Petr: It’s interesting questions, big question, because as we see how useful it is to have these tests, we have make a public page and a public service and says for a few cents, you can use our equals operators in your applications and let us get some money and use it. And what we have expected was that a lot of people will We’ll use it, but we are a little bit struggling with marketing.

I don’t think that the market is at the point that everybody has really gets to the point that I have to test the parts. I think we are still in the early stage of the designing applications, and people are just happy that it sometimes do something useful. And also hoping that technology will improve and and the quality of answer will improve as well.

But as I know from other companies that are in the moment that really have to deliver reliable results, I think it’s That they are either building their own solutions or find on the market something which can help them. That’s something you cannot avoid if you really want to stand behind your results and says, It really works.

Shane: It’s like you said, we’re still in the early phase of the market. I was reading an article today about how Accenture is forecasting more revenue than OpenAI in the gen AI space. And the context was CXOs and large organizations want to do the AI thing, so they’re paying Accenture on average a million euros to get some people to come in and play with something and show some possible value, but never deliver anything into production.

And that just shows how early the market is that get away with building , the equivalent of PowerPoint in the GNI space, because either the CXOs don’t understand what can be delivered, in a shorter timeframe with a hell of a lot less money, or actually they don’t want the risk that it gets delivered and they actually have to use it and then bad things happen.

It’s a really interesting market right now that In theory, people don’t want it to actually be tested because it may prove that what’s been built is highly inaccurate , so we’ll see how that goes.
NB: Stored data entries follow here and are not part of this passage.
(** * Cosmic121 ("Mythos Engine"): the generation pipeline, verified

    A shallow embedding of the admission controller (rate limiter), the
    rule-based safety and quality evaluators, the provider adapter with its
    mock mode, and the script-stage request handler, followed by the
    properties the specification states about them.

    Modelling conventions.
    - A JavaScript string is a [string]: a sequence of 8-bit characters.
      Case mapping, the word class [\w] and the white-space class [\s] are
      those of JavaScript on the ASCII range; characters above 127 have no
      case, are not word characters and are not white space.
    - Integer-valued numbers (counters, timestamps, rule scores) are [Z].
      The weighted aggregate of the quality evaluator is computed on IEEE
      binary64 numbers ([float]), as the source does.
    - [Date.now()] is an explicit argument [now].
    - Code that can throw returns an [outcome]; code that reads or writes the
      shared limiter or talks to the provider runs in the monad [M]. *)

From Stdlib Require Import ZArith List Bool Ascii String Lia.
From Stdlib Require Import Floats.PrimFloat Floats.FloatOps Floats.SpecFloat.
From Stdlib Require Import Numbers.Cyclic.Int63.Uint63.
From stdpp Require Import base option gmap strings list fin_maps.

Local Open Scope string_scope.
Local Open Scope Z_scope.

(** ** JavaScript strings *)

Module JsString.

Definition code (c : ascii) : nat := nat_of_ascii c.

Definition isUpper (c : ascii) : bool :=
  (Nat.leb 65 (code c) && Nat.leb (code c) 90)%nat.

Definition isLower (c : ascii) : bool :=
  (Nat.leb 97 (code c) && Nat.leb (code c) 122)%nat.

Definition isDigit (c : ascii) : bool :=
  (Nat.leb 48 (code c) && Nat.leb (code c) 57)%nat.

(** [\w] is [[A-Za-z0-9_]]. *)
Definition isWordChar (c : ascii) : bool :=
  isUpper c || isLower c || isDigit c || Nat.eqb (code c) 95.

(** [\s] on the ASCII range: TAB, LF, VT, FF, CR and SPACE. *)
Definition isSpace (c : ascii) : bool :=
  (Nat.leb 9 (code c) && Nat.leb (code c) 13)%nat || Nat.eqb (code c) 32.

Definition lowerChar (c : ascii) : ascii :=
  if isUpper c then ascii_of_nat (code c + 32) else c.

(** [s.toLowerCase()] *)
Fixpoint toLowerCase (s : string) : string :=
  match s with
  | EmptyString => EmptyString
  | String c s' => String (lowerChar c) (toLowerCase s')
  end.

(** [s.startsWith(p)] *)
Fixpoint startsWith (s p : string) {struct p} : bool :=
  match p, s with
  | EmptyString, _ => true
  | String _ _, EmptyString => false
  | String a p', String b s' => Ascii.eqb a b && startsWith s' p'
  end.

(** [s.includes(search)] *)
Fixpoint includes (s search : string) : bool :=
  startsWith s search ||
  match s with
  | EmptyString => false
  | String _ s' => includes s' search
  end.

(** [s.endsWith(".")], for a one-character suffix *)
Fixpoint endsWithChar (s : string) (c : ascii) : bool :=
  match s with
  | EmptyString => false
  | String a EmptyString => Ascii.eqb a c
  | String _ s' => endsWithChar s' c
  end.

Fixpoint trimStart (s : string) : string :=
  match s with
  | EmptyString => EmptyString
  | String c s' => if isSpace c then trimStart s' else s
  end.

Fixpoint trimEnd (s : string) : string :=
  match s with
  | EmptyString => EmptyString
  | String c s' =>
      match trimEnd s' with
      | EmptyString => if isSpace c then EmptyString else String c EmptyString
      | t => String c t
      end
  end.

(** [s.trim()] *)
Definition trim (s : string) : string := trimEnd (trimStart s).

(** The pieces of [s.split(/\s+/)]: the text between maximal runs of white
    space, with an empty piece before a leading run and after a trailing
    one.  [inws] tells that the previous character was white space. *)
Fixpoint splitWs (inws : bool) (s : string) : list string :=
  match s with
  | EmptyString => [EmptyString]
  | String c s' =>
      if isSpace c then
        (if inws then splitWs true s' else EmptyString :: splitWs true s')
      else
        match splitWs false s' with
        | w :: ws => String c w :: ws
        | [] => [String c EmptyString]
        end
  end.

Definition split_whitespace (s : string) : list string := splitWs false s.

(** The pieces of [s.split(sep)] for a one-character separator. *)
Fixpoint splitChar (sep : ascii) (s : string) : list string :=
  match s with
  | EmptyString => [EmptyString]
  | String c s' =>
      if Ascii.eqb c sep then EmptyString :: splitChar sep s'
      else
        match splitChar sep s' with
        | w :: ws => String c w :: ws
        | [] => [String c EmptyString]
        end
  end.

(** [parts.join(sep)] *)
Fixpoint join (sep : string) (parts : list string) : string :=
  match parts with
  | [] => EmptyString
  | [p] => p
  | p :: rest => p ++ sep ++ join sep rest
  end.

Definition len (s : string) : Z := Z.of_nat (String.length s).

Definition isEmpty (s : string) : bool :=
  match s with EmptyString => true | _ => false end.

End JsString.

Import JsString.

(** ** The admission controller (src/unnamed/part_001: [RateLimiter]) *)

Module RateLimiter.

Record RateLimitEntry := mkEntry { count : Z; resetTime : Z }.

Record t := mk {
  limits : gmap string RateLimitEntry;
  maxRequests : Z;
  windowMs : Z
}.

Record Decision := mkDecision {
  allowed : bool;
  remaining : Z;
  resetAt : Z
}.

(** [constructor(maxRequests = 10, windowMs = 60000)] *)
Definition create (maxReq window : Z) : t :=
  {| limits := ∅; maxRequests := maxReq; windowMs := window |}.

Definition withLimits (rl : t) (m : gmap string RateLimitEntry) : t :=
  {| limits := m; maxRequests := maxRequests rl; windowMs := windowMs rl |}.

(** [isAllowed(identifier)], with [now] the value of [Date.now()]. *)
Definition isAllowed (now : Z) (identifier : string) (rl : t) : Decision * t :=
  match limits rl !! identifier with
  | Some entry =>
      if now >? resetTime entry then
        (mkDecision true (maxRequests rl - 1) (now + windowMs rl),
         withLimits rl (<[identifier := mkEntry 1 (now + windowMs rl)]> (limits rl)))
      else if count entry >=? maxRequests rl then
        (mkDecision false 0 (resetTime entry), rl)
      else
        let entry' := mkEntry (count entry + 1) (resetTime entry) in
        (mkDecision true (maxRequests rl - count entry') (resetTime entry'),
         withLimits rl (<[identifier := entry']> (limits rl)))
  | None =>
      (mkDecision true (maxRequests rl - 1) (now + windowMs rl),
       withLimits rl (<[identifier := mkEntry 1 (now + windowMs rl)]> (limits rl)))
  end.

(** [cleanup()]: every expired entry is deleted. *)
Definition cleanup (now : Z) (rl : t) : t :=
  withLimits rl (filter (fun kv => ¬ (now > resetTime kv.2)) (limits rl)).

(** [getCurrentLimit(identifier)] *)
Definition getCurrentLimit (now : Z) (identifier : string) (rl : t)
  : option RateLimitEntry * t :=
  match limits rl !! identifier with
  | None => (None, rl)
  | Some entry =>
      if now >? resetTime entry
      then (None, withLimits rl (delete identifier (limits rl)))
      else (Some entry, rl)
  end.

(** [resetLimits()] *)
Definition resetLimits (rl : t) : t := withLimits rl ∅.
(** ASCII whitespace, as stripped by [bytes.rstrip()]. *)
Definition is_space (c : ascii) : bool :=
  match nat_of_ascii c with
  | 9 | 10 | 11 | 12 | 13 | 32 => true
  | _ => false
  end.

Fixpoint rstrip (s : string) : string :=
  match s with
  | "" => ""
  | String c s' =>
      match rstrip s' with
      | "" => if is_space c then "" else String c ""
      | r => String c r
      end
  end.

(** [c in s] for a character [c]. *)
Fixpoint has_char (c : ascii) (s : string) : bool :=
  match s with
  | "" => false
  | String x s' => Ascii.eqb x c || has_char c s'
  end.

(** Truthiness of an optional [str]: [None] and [''] are false. *)
Definition or_else (v : option string) (dflt : string) : string :=
  match v with
  | None => dflt
  | Some "" => dflt
  | Some s => s
  end.

(** What becomes of a child [subprocess] is asked to run: it ends within
    its timeout with a status, it does not end in time, or it cannot be
    started at all (the program is missing or not executable, the process
    table is full, ...) and the operating system reports an error
    number, with the file name concerned if there is one. *)
Inductive proc_result : Type :=
| Exited (returncode : Z) (stdout stderr : string)
| TimedOut
| NotStarted (errno : Z) (filename : option string).

(** The child ran, whatever its end. *)
Definition started (r : proc_result) : bool :=
  match r with
  | NotStarted _ _ => false
  | _ => true
  end.

End Py.

Import Py.

(** ** Exceptions *)

(** [OSError] stands for the subclass Python picks by error number
    ([FileNotFoundError] for 2, [PermissionError] for 13,
    [BlockingIOError] for 11, ...), as raised by a system call;
    [FileNotFoundError] is the instance [__init__] builds itself from the
    key path.  No handler of this module takes either. *)

(** The argument [SSHException] is built from: the stripped [stderr] bytes
    of the failed probe, or the [TimeoutExpired] instance itself. *)
Inductive exn_arg : Type :=
| ArgBytes (b : string)
| ArgTimeoutExpired (cmd : list string) (timeout : Z).

Inductive exn : Type :=
| FileNotFoundError (filename : string)
| AttributeError (attr : string)
| KeyError (k : string)
| CalledProcessError (returncode : Z) (cmd : list string) (stderr : string)
| TimeoutExpired (cmd : list string) (timeout : Z)
| OSError (errno : Z) (filename : option string)
| SSHException (arg : exn_arg).

Inductive outcome (A : Type) : Type :=
| Return (a : A)
| Raise (e : exn).
Arguments Return {A} a.
Arguments Raise {A} e.

(** ** The session object *)

(** An instance of [SSH].  Attributes appear when [__init__] and
    [setup_compress] assign them; [None] is an attribute not yet set.
    [compression] holds Python's [None] or an algorithm name. *)
Record SSH : Type := mkSSH {
  logger : option string;
  user : option string;
  host : option string;
  port : option Z;
  socket : option string;
  key : option string;
  cmd : option (list string);
  compression : option (option string);
  cmd_compress : option (list string)
}.

Definition new_object : SSH :=
  mkSSH None None None None None None None None None.

Definition set_logger (v : string) (o : SSH) : SSH :=
  mkSSH (Some v) (user o) (host o) (port o) (socket o) (key o) (cmd o)
        (compression o) (cmd_compress o).
Definition set_user (v : string) (o : SSH) : SSH :=
  mkSSH (logger o) (Some v) (host o) (port o) (socket o) (key o) (cmd o)
        (compression o) (cmd_compress o).
Definition set_host (v : string) (o : SSH) : SSH :=
  mkSSH (logger o) (user o) (Some v) (port o) (socket o) (key o) (cmd o)
        (compression o) (cmd_compress o).
Definition set_port (v : Z) (o : SSH) : SSH :=
  mkSSH (logger o) (user o) (host o) (Some v) (socket o) (key o) (cmd o)
        (compression o) (cmd_compress o).
Definition set_socket (v : string) (o : SSH) : SSH :=
  mkSSH (logger o) (user o) (host o) (port o) (Some v) (key o) (cmd o)
        (compression o) (cmd_compress o).
Definition set_key (v : string) (o : SSH) : SSH :=
  mkSSH (logger o) (user o) (host o) (port o) (socket o) (Some v) (cmd o)
        (compression o) (cmd_compress o).
Definition set_cmd (v : list string) (o : SSH) : SSH :=
  mkSSH (logger o) (user o) (host o) (port o) (socket o) (key o) (Some v)
        (compression o) (cmd_compress o).
Definition set_compression (v : option string) (o : SSH) : SSH :=
  mkSSH (logger o) (user o) (host o) (port o) (socket o) (key o) (cmd o)
        (Some v) (cmd_compress o).
Definition set_cmd_compress (v : list string) (o : SSH) : SSH :=
  mkSSH (logger o) (user o) (host o) (port o) (socket o) (key o) (cmd o)
        (compression o) (Some v).

(** ** What the program does to the outside *)

(** A call that leaves the process: a child spawned by
    [sp.check_output(cmd, timeout=...)], or a capability check
    [exists(name)] / [exists(name, ssh=self)]. *)
Inductive call : Type :=
| CheckOutput (cmd : list string) (timeout : Z)
| Exists (name : string) (ssh : option SSH).

Inductive level : Type := ERROR | WARNING.

(** A log record: level, message template and the values formatted into
    it (kept apart; no claim depends on the rendered text). *)
Inductive log_arg : Type :=
| LStr (s : string)
| LBytes (b : string)
| LExn (e : exn).

Record log_record : Type := mkLog {
  log_level : level;
  log_template : string;
  log_args : list log_arg
}.

(** The answers of the outside.  A child's result and a capability check
    may depend on every call made before ([list call], oldest first). *)
Record Env : Type := mkEnv {
  now : datetime;
  isfile : string -> bool;
  expanduser : string -> string;
  run : list call -> list string -> Z -> proc_result;
  exists_ : list call -> string -> option SSH -> bool
}.

Record State : Type := mkState {
  self : SSH;
  calls : list call;
  log : list log_record
}.

Definition with_self (o : SSH) (st : State) : State :=
  mkState o (calls st) (log st).
Definition with_call (c : call) (st : State) : State :=
  mkState (self st) (calls st ++ [c]) (log st).
Definition with_log (r : log_record) (st : State) : State :=
  mkState (self st) (calls st) (log st ++ [r]).

(** ** Methods as state transformers that return or raise *)

Definition M (A : Type) : Type := State -> outcome A * State.

Definition ret {A} (a : A) : M A := fun st => (Return a, st).
Definition raise {A} (e : exn) : M A := fun st => (Raise e, st).
Definition bind {A B} (m : M A) (k : A -> M B) : M B :=
  fun st =>
    match m st with
    | (Return a, st') => k a st'
    | (Raise e, st') => (Raise e, st')
    end.

Notation "x <- m ;; k" := (bind m (fun x => k))
  (at level 61, m at next level, right associativity).
Notation "m ;; k" := (bind m (fun _ => k))
  (at level 61, right associativity).

(** [try: body except <handled>: handler]; an exception [handler] does
    not take propagates. *)
Definition try_except {A} (body : M A) (handler : exn -> option (M A)) : M A :=
  fun st =>
    match body st with
    | (Return a, st') => (Return a, st')
    | (Raise e, st') =>
        match handler e with
        | Some h => h st'
        | None => (Raise e, st')
        end
    end.

(** [self.<name>]: [AttributeError] when the attribute was never set. *)
Definition getattr {A} (name : string) (field : SSH -> option A) : M A :=
  fun st =>
    match field (self st) with
    | Some v => (Return v, st)
    | None => (Raise (AttributeError name), st)
    end.

(** [self.<name> = v]. *)
Definition setattr (upd : SSH -> SSH) : M unit :=
  fun st => (Return tt, with_self (upd (self st)) st).

(** The call [lg.error(msg)] or [lg.warning(msg)] on the logger [lg]. *)
Definition logger_log (lg : string) (lv : level) (template : string)
    (args : list log_arg) : M unit :=
  fun st => (Return tt, with_log (mkLog lv template args) st).

(** [d[k]] on a dict of strings. *)
Fixpoint getitem (d : list (string * string)) (k : string) : M string :=
  match d with
  | [] => raise (KeyError k)
  | (k', v) :: d' => if String.eqb k' k then ret v else getitem d' k
  end.

(** [x in l] on a list of strings. *)
Definition contains (l : list string) (x : string) : bool :=
  existsb (String.eqb x) l.

(** ** The class [SSH] *)

(** The format expressions of [__init__]:
    ['/tmp/pyznap_{:s}@{:s}:{:d}_{:s}'.format(user, host, port, now)] and
    the list assigned to [self.cmd]. *)
Definition socket_path (u h : string) (p : Z) (t : datetime) : string :=
  ("/tmp/pyznap_" ++ u ++ "@" ++ h ++ ":" ++ str_int p ++ "_" ++ strftime t)
  %string.

Definition base_cmd (k s : string) (p : Z) (u h : string) : list string :=
  ["ssh"; "-i"; k; "-o"; "ControlMaster=auto"; "-o"; "ControlPersist=1m";
   "-o"; ("ControlPath=" ++ s)%string; "-p"; str_int p;
   (u ++ "@" ++ h)%string].

Section Methods.

Variable env : Env.

(** [datetime.now()], [os.path.isfile], [os.path.expanduser]. *)
Definition datetime_now : M datetime := ret (now env).
Definition os_path_isfile (path : string) : M bool := ret (isfile env path).
Definition os_path_expanduser (path : string) : string := expanduser env path.

(** [sp.check_output(cmd, timeout=timeout, stderr=sp.PIPE)]: returns the
    child's output when it exits with status 0, raises
    [CalledProcessError] (carrying the captured stderr) on another
    status, [TimeoutExpired] when the timeout runs out, and the
    [OSError] of the operating system when the child cannot be
    started. *)
Definition check_output (cmd : list string) (timeout : Z) : M string :=
  fun st =>
    let st' := with_call (CheckOutput cmd timeout) st in
    match run env (calls st) cmd timeout with
    | Exited rc out err =>
        if (rc =? 0)%Z then (Return out, st')
        else (Raise (CalledProcessError rc cmd err), st')
    | TimedOut => (Raise (TimeoutExpired cmd timeout), st')
    | NotStarted errno filename => (Raise (OSError errno filename), st')
    end.

(** [pyznap.utils.exists(name)] and [exists(name, ssh=self)]: the
    function lives in [pyznap/utils.py]; here it is an answer of the
    environment, a boolean that never raises. *)
Definition exists_local (name : string) : M bool :=
  fun st =>
    (Return (exists_ env (calls st) name None),
     with_call (Exists name None) st).

Definition exists_remote (name : string) : M bool :=
  fun st =>
    (Return (exists_ env (calls st) name (Some (self st))),
     with_call (Exists name (Some (self st))) st).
If we keep going down this idea of testing, one of the things we find because we run Google Gemini.

So we run that as a private service for what we do. And then there’s a bunch of models within Gemini, so we can use Gemini Flash, Gemini Pro. And then because we’re using a cloud service, effectively Google will deploy new variations of the model in the back end of the service. And So that brings a whole lot of risk, because now you have this concept of regression testing, where you’re not testing the changes you’ve done, you’re testing the model in the back end.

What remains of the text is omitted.